What debts are subject to division
Debts that are considered marital in nature will be subjected to equitable division, which doesn’t necessarily mean that your debts will be divided evenly amongst you and your spouse. Common marital debts include:
- Auto loans
- Equity lines of credit
- Credit card debt
- Medical debt
But before agreeing to take on some of this debt post-divorce, you need to carefully consider whether it’s actually marital debt. This means assessing when the debt was accumulated and whether you actually benefited from the debt.
If you can’t negotiate a settlement in regard to how to handle your marital debt, then a judge will decide for you. When making that decision, the judge will consider a number of other factors, including each of the following:
- Contributions made to the family during the marriage
- The length of the marriage
- Each party’s financial positioning post-divorce
- Each party’s ability to pay the debt
- Which party will have primary physical custody of any children from the marriage
- Each party’s earnings capacity and current income
- The physical and mental condition of each spouse
These factors leave a lot of room for argument, so as you navigate your divorce, you’ll want to make sure that you’re developing the strong legal arguments that you need on your side.

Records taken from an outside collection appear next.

(** * netrunner, package [local]: node provisioning and peer attachment

    A shallow embedding of [local/node.go] (the node runtime handle:
    [AttachPeer], [SendOutboundMessage], [GetFlag]) and of the provisioning
    helpers of the same package ([writeFiles], [getConfigEntry], [getPort],
    [makeNodeDir], [createFileAndWrite], [addNetworkFlags]).

    Conventions.
    - A Go [map[string]T] is a [gomap T]: [None] is the nil map, [Some m] an
      allocated one.  Reading a nil map finds nothing, assigning to it
      panics.
    - An [interface{}] flag value is a [value]: the dynamic types the code
      switches on are constructors of their own, every other dynamic type
      is [VOther] with the name [%T] prints for it.
    - A Go [error] built by [fmt.Errorf] keeps its format string and its
      operands, so that what a message names can be read off.
    - Calls into the operating system are recorded in a trace of [event]s;
      whether a call fails is decided by the environment. *)

From Stdlib Require Import ZArith Floats.SpecFloat.
From stdpp Require Import base gmap strings list fin_maps pretty.

Open Scope string_scope.
Open Scope list_scope.
Open Scope Z_scope.

(** ** Go values, maps and errors *)

Module Go.

(** The dynamic content of an [interface{}]. *)
Inductive value : Type :=
| VNil
| VString (s : string)
| VInt (n : Z)
| VFloat64 (f : spec_float)
| VBool (b : bool)
| VOther (tyname : string).
Arguments EvSetup {E}.
Arguments EvLog {E}.
Arguments EvAddScalar {E}.
Arguments EvSetEpoch {E}.
Arguments EvModelTrain {E}.
Arguments EvModelEval {E}.
Arguments EvModelCall {E}.
Arguments EvCompile {E}.
Arguments EvDenseFsaVec {E}.
Arguments EvIntersectDense {E}.
Arguments EvGetTotScores {E}.
Arguments EvOptimizerStep {E}.
Arguments EvObjf {E}.
Arguments EvSaveCheckpoint {E}.
Arguments EvSaveTrainingInfo {E}.
Arguments inputs {E}.
Arguments supervisions {E}.
Arguments w_model {E}.
Arguments w_optimizer {E}.
Arguments cuda_is_available {E}.
Arguments linv_pt_exists {E}.
Arguments phone_ids {E}.
Arguments graph_compiler {E}.
Arguments train_dl {E}.
Arguments valid_dl {E}.
Arguments new_model {E}.
Arguments new_optimizer {E}.
Arguments load_checkpoint {E}.
Arguments trace_of {E A}.
Arguments world_of {E A}.
Arguments result_of {E A}.
Arguments ret {E A}.
Arguments bind {E A B}.
Arguments raise {E A}.
Arguments emit {E}.
Arguments lift {E A}.
Arguments for_enumerate {E X St}.

(** ** A small instance, to run the script on

    Features are the per-sequence total scores themselves, the network is
    the identity, a lattice is the list of its total scores, and the
    model is the number of optimizer steps taken. *)

Module Toy.

Definition seq_score (nnet : list float) (s : segment) : float :=
  nth (Z.to_nat (fst (fst s))) nnet neg_infinity.

Definition E : Externals := {|
  Feature := list float;
  NnetOutput := list float;
  Model := Z;
  Optimizer := unit;
  GraphCompiler := unit;
  Fsa := list float;
  DenseFsaVec := list float;
  ndim := fun _ => 3%nat;
  subsampling_factor := fun _ => 4;
  model_call := fun _ feature => feature;
  model_train := fun m => m;
  model_eval := fun m => m;
  compile := fun _ _ => [];
  dense_fsa_vec := fun nnet segs => map (seq_score nnet) segs;
  intersect_dense := fun _ dense _ => dense;
  get_tot_scores := fun lattice _ _ => lattice;
  backward_and_step := fun o m _ => (m + 1, o);
  tot_scores_per_segment := fun _ nnet segs _ _ _ =>
    length_map (seq_score nnet) segs
|}.

Definition batch (scores : list float) (frames : list Z) (texts : list string)
  : Batch E :=
  Build_Batch E scores
    {| sequence_idx := map Z.of_nat (seq 0 (length frames));
       start_frame := map (fun _ => 0) frames;
       num_frames := frames;
       text := texts |}.

Definition world : World E := Build_World E 0 tt.

Definition env (train : nat -> list (Batch E)) (valid : list (Batch E))
  : Env E :=
  Build_Env E true true [1; 2; 3] tt train valid 0 tt
    (fun _ w =>
       (w, {| ckpt_epoch := 0; ckpt_objf := infinity;
              ckpt_valid_objf := infinity;
              ckpt_global_batch_idx_train := 0 |})).

Definition two_segments : Batch E :=
  batch [(-3)%float; (-5)%float] [40; 80] ["uno"%string; "dos"%string].

End Toy.

(** * Vocabulary of the properties *)

(** The indexes of the successful segments, and the entries of a tensor
    at a list of indexes. *)
Definition successful_indexes (tot_scores : list float) : list nat :=
  filter (fun i => successful (nth i tot_scores neg_infinity))
    (seq 0 (length tot_scores)).

Definition gather {A : Type} (d : A) (t : list A) (indexes : list nat)
  : list A :=
  map (fun i => nth i t d) indexes.


Definition objf_of_scores (scores : list float) (segs : list segment)
  : float * Z * Z :=
  ((- Torch.fsum (filter successful scores))%float,
   Torch.isum (frames_of_successful scores (map seg_frames segs)),
   Torch.isum (map seg_frames segs)).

How to deal with debt after divorce
If you’re heading for divorce, then you’re probably stressed about how you’re going to handle your debt and maintain your lifestyle. That’s a justifiable concern. Here are some steps that you can take to hopefully makes things a little easier:
- Set up automatic payments
- Put bill due dates on your calendar so that you can better keep track of them
- Ensure that you don’t have any jointly-held debt with your former spouse
- Sell off assets that you no longer need, especially if they’re expensive and you’re going to struggle to make payments on them
- Develop a repayment plan that ensures financial stability but also puts you in a position to pay off debt as quickly as possible
There’s no one approach that is best to tackling your debt post-divorce. Instead, you’ll need to come up with a strategy that works best for you. That means knowing which debts are in play, how to negotiate a fair debt outcome, and how to address the debt that’s been left to you.
Take control of your divorce
Far too many people either try to navigate their divorce on their own, or they don’t take an aggressive approach to protect their interests. Don’t let this happen to you. If you do, then you could end up facing a less than desirable financial situation after your divorce is finalized.